L’invasion de l’armée vietnamienne en janvier 1979
Le camp d’entraînement où se trouve Loung est attaqué au mortier par les Vietnamiens. Les huttes s’embrasent rapidement et toutes les filles fuient le camp. Loung s’échappe aussi et réussit à retrouver Kim et Chou.
« Nous continuons à marcher au milieu de la foule. (..) Devant nous, s’avancent trois hommes vêtus de vert, ils portent de bizarres chapeaux coniques. (..) " Des Youn " murmure la foule. J’ose à peine respirer, des images de Youn torturant et tuant leurs victimes passent devant mes yeux. C’est la première fois que je vois des Youn, ces trois soldats me paraissent étonnamment humains. »
Les Youn saluent les Khmers en souriant et leur indiquent un camp de réfugiés pas loin, à Pursat. Les gens sourient à leur tour, soulagés et reconnaissants.
« Dans la foule, j’entends des hommes affirmer que les Youn sont là pour nous protéger. (..) Grâce à leur puissante armée et à leur artillerie, ils ont mis les Khmers rouges en déroute, Pol Pot et ses hommes ont dû se réfugier dans la jungle. (..) Les hommes disent aussi que le dirigeant des Youn a déclaré que ceux-ci ont libéré le Cambodge, nous sauvant tous du sanguinaire Pol Pot. »
Kim, Chou et Loung sont maintenant dans le camp de réfugiés, et campent au pied d’un arbre avec d’autres orphelins. Ils cherchent une famille qui voudrait bien les accueillir. Une famille, à laquelle ils s’adressent non loin de là, ne peut pas les accueillir, mais le père prend pitié d’eux et se met en quête d’en trouver une pour eux…
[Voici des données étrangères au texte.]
(** * Attendance server (server.js): a shallow embedding and its properties

    The Express application of [server.js] is embedded as pure functions over
    an explicit [World]: the four Mongoose collections, the ObjectId
    allocator and a trace of the store operations that were executed.  Each
    route handler is a function from its request fields and the world to an
    [Outcome] and the next world.  The libraries whose code is not part of
    the repository (the JavaScript engine's date parser and time zone,
    jsonwebtoken, bcryptjs) are the fields of the class [Platform]. *)

From Stdlib Require Import ZArith NArith List String Ascii Bool Lia.
From Stdlib Require Import DecimalString DecimalZ.
Import ListNotations.
Open Scope string_scope.
Open Scope Z_scope.
Open Scope list_scope.

(** ** JavaScript dates

    A Date object holds a time value: a number of milliseconds since the
    epoch, or NaN ("Invalid Date"), written [None]. *)

Definition TimeValue : Type := option Z.

Definition msPerDay : Z := 86400000.
Definition maxTimeValue : Z := 8640000000000000.

Definition TimeClip (t : Z) : TimeValue :=
  if Z.abs t <=? maxTimeValue then Some t else None.

Definition Day (t : Z) : Z := t / msPerDay.

Definition MakeTime (h m s ms : Z) : Z :=
  h * 3600000 + m * 60000 + s * 1000 + ms.

Definition MakeDate (day time : Z) : Z := day * msPerDay + time.

(** ** Identifiers, errors and the libraries

    ObjectIds are opaque values with a decidable equality.  A request
    carries its [lectureId] and [studentId] as ObjectIds already, [None]
    standing for a field that is missing or empty. *)

Definition ObjectId : Type := N.
Definition Salt : Type := N.

Inductive JwtError : Type :=
| JwtMalformed
| JwtInvalidSignature
| TokenExpired.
L’espoir renaît dans le cœur des Cambodgiens, après être sortis de l’enfer des communistes Khmers rouges
Dans cette nouvelle famille composée des parents, de trois petites filles, d’un garçon de quatorze ans et de la grand-mère, ils se sentent plus en sécurité, mais ils doivent travailler dur. Chou et Loung doivent s’occuper des fillettes, faire la cuisine, chercher du bois et cultiver le jardin. Tandis que Kim va à la chasse et à la pêche avec le père et son fils.
Dans ses moments de détresse, Loung se rappelle les paroles de son papa, un jour, à Phnom Penh : « Personne ne connaît ta valeur. Tu es un morceau de jade brut, il suffira de le polir un peu pour que tu brilles, (..) Je possède ce dont j’ai besoin pour devenir quelqu’un un jour : j’ai tout ce que papa m’a donné. »
L’effroyable génocide cambodgien a pris fin en 1979. Malgré l’acharnement des forces maléfiques durant ces quatre années de terreur et d’épuisement, la bonté et la résilience de la profonde nature humaine est restée indestructible.
Au bout de plusieurs mois de tribulations, d’attente et d’espoir, Loung, avec Meng l’aîné de la famille et sa femme Eang, réussiront à s’envoler vers le pays de leur chance et de leur liberté, les Etats-Unis.
Après plusieurs années d’études, Loung rejoindra l’organisme CLFW (Campagne pour un monde sans mines antipersonnel) et en deviendra son porte-parole. Cet organisme reçoit le Prix Nobel de la Paix en 1997.
Meng et Eang, grâce à leur travail acharné et à leur détermination, feront prospérer la famille Ung aussi bien au Cambodge qu’aux Etats-Unis.
D’après le livre D’abord, ils ont tué mon père de Long Ung.